Full data track (cells 1–31):
1 0 1 0 1 0 | 1 0 1 1 1 1 1 | 0 | 1 1 1 0 | 0 0 0 1 0 1 | 0 | 0 | 1 | 0 1 0 1
─ entry ── ─ Part1 = 95 ─ d Part2=14 ── frame=5 h d p exit
Full clock track (cells 1–31, identical for every code):
1 1 1 1 1 0 1 0 1 0 1 0 1 0 1 0 1 0 1 0 1 0 1 0 1 0 1 0 1 1 1
─ entry ── ── data area: alternating clock pulses ── ─ exit ──
- Tolerance specifications (mark width tolerance, contrast minimums, acceptable skew angle, etc.) — these matter for reader design, but are outside this format reference.
- Manufacturer-specific deviations — Kodak, Fuji, Agfa, Ferrania all use this same standard, but film-stock-specific quirks (latent image density, dye color, latent fade) affect reader design more than format interpretation.
- Backwards readability — the asymmetric entry vs. exit sentinels (5-cell vs. 3-cell clock marks) make the format directional; a reader reading in the wrong direction would fail the entry-sentinel match and need to flip its sample buffer.
- Part 1 / Part 2 → ISO speed mapping — separate concern; see the lookup tables section above, along with community archives like thebigfilmdatabase.merinorus.com.
- Recent film assignments — central catalog maintenance moved through PIMA → I3A (2008 catalog) → IS&T (2011–2014 catalog) and appears to have wound down after that. Films launched after the latest widely-published catalog (e.g., modern Portra 160 with Part 1 = 95, Part 2 = 14) may use either late-catalog official assignments or manufacturer self-allocations within existing Part 1 ranges. They tend to end up documented in community databases and reverse-engineering work.
- Original patent: Oliver, Johnson, Patton (Eastman Kodak), US 4,965,628, "Photographic Film with Latent Image Multi-Field Bar Code and Eye-Readable Symbols," issued Oct. 23, 1990. The patent's FIG. 5 shows the complete 31-cell clock track pattern and the individual field labels (clock entry, film product class, film specifier, frame no., 1/2 frame flag, parity, clock exit, spares).
- Open-source decoder implementation: zxing-cpp's
ODDXFilmEdgeReader.cpp— useful if you are implementing a reader. - Formal standards (apparently paywalled; not directly consulted
for this doc):
- ISO 1007 "Photography — 135-size and Type 135 magazines, films and cassettes — Specifications" — sold by ISO at iso.org/standard/5512.html. The standard supersedes the earlier US national lineage and is the formal authority for the format today.
- US national lineage referenced in the patent body and in Wikipedia: ANSI PH1.14 → NAPM IT1.14 (1994) → PIMA IT3.42. Sold by ANSI at webstore.ansi.org. The exact standard number cited varies between sources; the patent's body text specifically names "PIMA Standard IT3.42 and ISO Standard 1007."

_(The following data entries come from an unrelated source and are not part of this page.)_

Lemma loadc_err m a e : loadc m a = Err e -> e = Fault.
Proof. unfold loadc, load8. destruct (m !! a); simpl; congruence. Qed.

(** One round of a walking loop that ends without fuel: the address it read is
    mapped, and the rest of the walk is the induction hypothesis. *)
Ltac walk_step a :=
  match goal with
  | H : context [loadc ?m a] |- _ =>
      let E := fresh "E" in let e := fresh "e" in
      destruct (loadc m a) as [?|e] eqn:E; mret_in H;
      [apply loadc_inv in E | apply loadc_err in E; congruence]
  end.

Lemma strlen_loop_fuel f m p len :
  strlen_loop f m p len = Err Fuel -> mapped m p (Z.of_nat f).
Proof.
  revert p len. induction f as [|f IH]; intros p len H; [intros x; lia|].
  cbn [strlen_loop] in H. walk_step p. rewrite Nat2Z.inj_succ.
  apply mapped_cons; [done|]. destruct (_ =? _); [discriminate|eauto].
Qed.

Lemma strcat_end_fuel f m p : strcat_end f m p = Err Fuel -> mapped m p (Z.of_nat f).
Proof.
  revert p. induction f as [|f IH]; intros p H; [intros x; lia|].
  cbn [strcat_end] in H. walk_step p. rewrite Nat2Z.inj_succ.
  apply mapped_cons; [done|]. destruct (_ =? _); [discriminate|eauto].
Qed.

Lemma strcat_copy_fuel f m p src :
  strcat_copy f m p src = Err Fuel -> mapped m src (Z.of_nat f).
Proof.
  revert m p src. induction f as [|f IH]; intros m p src H; [intros x; lia|].
  cbn [strcat_copy] in H. walk_step src. rewrite Nat2Z.inj_succ.
  apply mapped_cons; [done|].
  unfold store8 in H. destruct (m !! p) eqn:Ep; mret_in H; [|discriminate].
  destruct (_ =? _); [discriminate|]. apply IH in H.
  eapply same_dom_mapped; [|exact H]. symmetry. apply same_dom_insert. eauto.
Qed.

Lemma strncmp_loop_fuel f m a b n :
  strncmp_loop f m a b n = Err Fuel -> mapped m a (Z.of_nat f).
Proof.
  revert a b n. induction f as [|f IH]; intros a b n H; [intros x; lia|].
  cbn [strncmp_loop] in H. destruct (n =? 0); [discriminate|].
  walk_step a. rewrite Nat2Z.inj_succ. apply mapped_cons; [done|].
  walk_step b. destruct (_ || _); [discriminate|eauto].
Qed.

Lemma strchr_loop_fuel f m p c : strchr_loop f m p c = Err Fuel -> mapped m p (Z.of_nat f).
Proof.
  revert p. induction f as [|f IH]; intros p H; [intros x; lia|].
  cbn [strchr_loop] in H. walk_step p. rewrite Nat2Z.inj_succ.
  apply mapped_cons; [done|].
  destruct (negb _); [|discriminate]. destruct (_ =? 0); [discriminate|eauto].
Qed.

Lemma atol_skip_fuel f m p : atol_skip f m p = Err Fuel -> mapped m p (Z.of_nat f).
Proof.
  revert p. induction f as [|f IH]; intros p H; [intros x; lia|].
  cbn [atol_skip] in H. walk_step p. rewrite Nat2Z.inj_succ.
  apply mapped_cons; [done|]. destruct (_ || _); [eauto|discriminate].
Qed.

Lemma long_chk_err z e : long_chk z = Err e -> e = Undef.
Proof. unfold long_chk. destruct (long_ok z); congruence. Qed.

Lemma atol_digits_fuel f m p acc :
  atol_digits f m p acc = Err Fuel -> mapped m p (Z.of_nat f).
Proof.
  revert p acc. induction f as [|f IH]; intros p acc H; [intros x; lia|].
  cbn [atol_digits] in H. walk_step p. rewrite Nat2Z.inj_succ.
  apply mapped_cons; [done|]. destruct (_ || _); [discriminate|].
  destruct (long_chk (acc * 10)) eqn:E1; mret_in H; [|apply long_chk_err in E1; congruence].
  destruct (long_chk _) eqn:E2 in H; mret_in H; [eauto|apply long_chk_err in E2; congruence].
Qed.

Lemma atol_digits_never m p acc : atol_digits (walk_fuel m) m p acc <> Err Fuel.
Proof. intros H%atol_digits_fuel. by apply mapped_fuel_false in H. Qed.

Lemma strlen_never m p : strlen m p <> Err Fuel.
Proof. intros H%strlen_loop_fuel. by apply mapped_fuel_false in H. Qed.

Lemma atol_never m p : atol m p <> Err Fuel.
Proof.
  unfold atol. destruct (atol_skip _ m p) as [s|e] eqn:E; mret.
  - destruct (loadc m s) as [c|e] eqn:Ec; mret; [|apply loadc_err in Ec; congruence].
    destruct (c =? 45); [|destruct (c =? 43); apply atol_digits_never].
    pose proof (atol_digits_never m (s + 1) 0) as Hn.
    destruct (atol_digits _ m (s + 1) 0); mret; [|congruence].
    intros H%long_chk_err. discriminate.
  - intros [= ->]. by apply atol_skip_fuel, mapped_fuel_false in E.
Qed.

(** ** The properties *)

(** [strcat] leaves the concatenation of the two strings at [dest],
    terminated, and changes no other byte, when the destination has room for
    it and does not overlap the source. *)
Theorem strcat_appends m dest src d s :
  cstr m dest d -> cstr m src s ->
  mapped m dest (Z.of_nat (length d + length s) + 1) ->
  disjoint_ranges dest (Z.of_nat (length d + length s) + 1) src (Z.of_nat (length s) + 1) ->
  Z.of_nat (length d + length s) < 18446744073709551616 ->
  exists m', strcat m dest src = Ok m' /\ cstr m' dest (d ++ s) /\
    strlen m' dest = Ok (Z.of_nat (length d + length s)) /\
    forall x, x < dest + Z.of_nat (length d) \/ dest + Z.of_nat (length d + length s) < x ->
      m' !! x = m !! x.
Proof.
  intros Hd Hs Hm Hdis Hfit.
  destruct (strcat_result m dest src d s Hd Hs Hm Hdis Hfit) as (m' & E & Hc & Hf).
  exists m'. rewrite (strlen_spec _ _ _ Hc), length_app. auto.
Qed.

(** [strcmp] decides a strict order on the strings: it returns zero
    exactly on equal strings and a negative number exactly when the first
    string is smaller, comparing the characters as signed ones. *)
Theorem strcmp_order m a b s t :
  cstr m a s -> cstr m b t ->
  exists r, strcmp m a b = Ok r /\ (r = 0 <-> s = t) /\ (r < 0 <-> slex_lt s t).
Proof.
  intros Ha Hb. exists (lexcmp s t). split; [by apply strcmp_spec|].
  destruct Ha as [_ Ha _], Hb as [_ Hb _]. split; [by apply lexcmp_zero|by apply lexcmp_neg].
Qed.

(** [strstr] returns the address of the first occurrence of the second
    string in the first, and NULL exactly when there is none. *)
Theorem strstr_first m p q s t :
  cstr m p s -> cstr m q t -> 0 < p ->
  exists r, strstr m p q = Ok r /\
    (r = 0 <-> ~ exists l k, s = l ++ t ++ k) /\
    (r <> 0 -> exists l k, s = l ++ t ++ k /\ r = p + Z.of_nat (length l) /\
       forall l' k', s = l' ++ t ++ k' -> (length l <= length l')%nat).
Proof.
  intros Hp Hq Hpos. eexists. split; [by apply strstr_spec|].
  destruct (find_sub s t) as [i|] eqn:E; simpl.
  - apply find_sub_some in E as [(l & k & E & Hl) Hmin]. split.
    + split; [lia|]. intros H. exfalso. eauto.
    + intros _. exists l, k. split; [done|]. split; [lia|].
      intros l' k' E'. specialize (Hmin _ _ E'). lia.
  - apply find_sub_none in E. split; [tauto|lia].
Qed.

(** [memmove] copies the bytes the source held before the call, whether
    the ranges overlap or not and in whichever direction, and changes no
    other byte. *)
Theorem memmove_overlap m dest src l n :
  bytes_at m src l -> mem_wf m -> n = Z.of_nat (length l) -> mapped m dest n ->
  exists m', memmove m dest src n = Ok m' /\ bytes_at m' dest l /\
    forall x, x < dest \/ dest + n <= x -> m' !! x = m !! x.
Proof.
  intros Hb Hwf Hn Hm. exists (write_bytes m dest l). split.
  - apply memmove_spec; auto. by eapply bytes_at_range.
  - split; [apply write_bytes_at|]. intros x Hx. apply write_bytes_out. lia.
Qed.

(** [atol] reads optional blanks, an optional sign and the digits that
    follow, and returns the number they denote; when that number does not fit
    a [long] the accumulation overflows, which C leaves undefined. *)
Theorem atol_value m p ws sg ds rest :
  cstr m p (ws ++ sg ++ ds ++ rest) ->
  Forall (fun c => c = 32 \/ c = 9) ws ->
  sg = [] \/ sg = [45] \/ sg = [43] ->
  ds <> [] -> Forall is_digit ds -> no_digit_head rest ->
  atol m p =
  if digits_val 0 ds <=? LONG_MAX then Ok (sign_of sg * digits_val 0 ds) else Err Undef.
Proof. apply atol_spec. Qed.

(** [simple_glob] accepts exactly the texts its pattern describes: the
    core of the pattern with any text before it if the pattern starts with a
    star and any text after it if it ends with one. *)
Theorem simple_glob_decides m text pattern copy t p :
  cstr m text t -> cstr m pattern p -> 0 < text ->
  mapped m copy (Z.of_nat (length p) + 1) ->
  disjoint_ranges copy (Z.of_nat (length p) + 1) text (Z.of_nat (length t) + 1) ->
  disjoint_ranges copy (Z.of_nat (length p) + 1) pattern (Z.of_nat (length p) + 1) ->
  exists b, simple_glob m text pattern copy = Ok b /\ (b = true <-> glob_matches t p).
Proof. apply simple_glob_spec. Qed.

(** Every string loop ends, on any memory and any pointer: it returns or
    faults at an address outside the mapped ones, it never walks for ever. *)
Theorem string_loops_end m a b n c :
  strlen m a <> Err Fuel /\ strcat m a b <> Err Fuel /\ strncmp m a b n <> Err Fuel /\
  strchr m a c <> Err Fuel /\ atol m a <> Err Fuel.
Proof.
  repeat split.
  - apply strlen_never.
  - unfold strcat. destruct (strcat_end _ m a) as [p|e] eqn:E; mret.
    + intros H%strcat_copy_fuel. by apply mapped_fuel_false in H.
    + intros [= ->]. by apply strcat_end_fuel, mapped_fuel_false in E.
  - intros H%strncmp_loop_fuel. by apply mapped_fuel_false in H.
  - intros H%strchr_loop_fuel. by apply mapped_fuel_false in H.
  - apply atol_never.
Qed.

(** ** Witnesses *)

(** Two strings with room after the first, and a second memory with a
    pattern and space for its copy. *)
Definition demo_mem : mem :=
  write_bytes (write_bytes ∅ 100 (bytes_of_string "hyper" ++ replicate 15 0)) 200
    (bytes_of_string "bench" ++ [0]).

Definition demo_glob : mem :=
  write_bytes (write_bytes (write_bytes ∅ 100 (bytes_of_string "hyperbench" ++ [0])) 200
    (bytes_of_string "*rbe*" ++ [0])) 300 (replicate 6 7).

Definition demo_num : mem :=
  write_bytes ∅ 100 (bytes_of_string " -042x" ++ [0]).

Lemma strcat_appends_witness :
  exists m', strcat demo_mem 100 200 = Ok m' /\
    cstr m' 100 (bytes_of_string "hyper" ++ bytes_of_string "bench") /\
    strlen m' 100 = Ok 10.
Proof.
  destruct (strcat_appends demo_mem 100 200 (bytes_of_string "hyper") (bytes_of_string "bench"))
    as (m' & H1 & H2 & H3 & _); [by_eval|by_eval|by_eval|left; vm_compute; congruence|done|].
  eauto.
Defined.

Lemma strcmp_order_witness :
  exists r, strcmp demo_mem 100 200 = Ok r /\
    (r = 0 <-> bytes_of_string "hyper" = bytes_of_string "bench").
Proof.
  destruct (strcmp_order demo_mem 100 200 (bytes_of_string "hyper") (bytes_of_string "bench"))
    as (r & H1 & H2 & _); [by_eval|by_eval|]. eauto.
Defined.

Lemma strstr_first_witness :
  exists r, strstr demo_glob 104 200 = Ok r /\
    (r = 0 <-> ~ exists l k, bytes_of_string "rbench" = l ++ bytes_of_string "*rbe*" ++ k).
Proof.
  destruct (strstr_first demo_glob 104 200 (bytes_of_string "rbench") (bytes_of_string "*rbe*"))
    as (r & H1 & H2 & _); [by_eval|by_eval|lia|]. eauto.
Defined.

(** The overlapping case: five bytes moved up by two. *)
Lemma memmove_overlap_witness :
  exists m', memmove demo_mem 102 100 5 = Ok m' /\ bytes_at m' 102 (bytes_of_string "hyper").
Proof.
  destruct (memmove_overlap demo_mem 102 100 (bytes_of_string "hyper") 5)
    as (m' & H1 & H2 & _); [by_eval|by_eval|done|by_eval|]. eauto.
Defined.

Lemma atol_value_witness : atol demo_num 100 = Ok (-42).
Proof.
  rewrite (atol_value demo_num 100 [32] [45] (bytes_of_string "042") (bytes_of_string "x")).
  - reflexivity.
  - by_eval.
  - by_eval.
  - auto.
  - done.
  - unfold is_digit. by_eval.
  - split; [vm_compute; split; reflexivity|vm_compute; intros [? ?]; congruence].
Defined.

Lemma simple_glob_decides_witness :
  exists b, simple_glob demo_glob 100 200 300 = Ok b /\
    (b = true <-> glob_matches (bytes_of_string "hyperbench") (bytes_of_string "*rbe*")).
Proof.
  apply (simple_glob_decides demo_glob 100 200 300); [by_eval|by_eval|lia|by_eval|right|right];
    vm_compute; congruence.
Defined.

- PIMA / I3A / IS&T DX assignment tables — the lookup that maps
(Part 1, Part 2)→ film stock, distinct from the format spec itself. See Lookup tables. - Community film database: thebigfilmdatabase.merinorus.com
- Alternative names for Part 1 / Part 2. Part 1 is sometimes called
the Product Code (or
ProdCodein code/identifier form), and Part 2 is sometimes called the Generation Code (orGenCode). These names show up in software that reads DX codes — for example, the Pakon F-135+ minilab scanner software usesProdCodeandGenCodeas the internal field names. The bit positions and encoding are unchanged; only the labels differ. The patent's body text uses yet another pair of names: "product code" and "generator number". See "Terminology in the patent" below. - Terminology in the patent. The 1990 Kodak patent (US 4,965,628)
refers to the two fields as "product code" (Part 1) and "generator
number" (Part 2) in its body prose, while FIG. 5 labels them as
"FILM PRODUCT CLASS" and "FILM SPECIFIER" respectively. The combined
(Part 1, Part 2)tuple is called the "NAPM number" in the patent, reflecting that NAPM was the original allocator.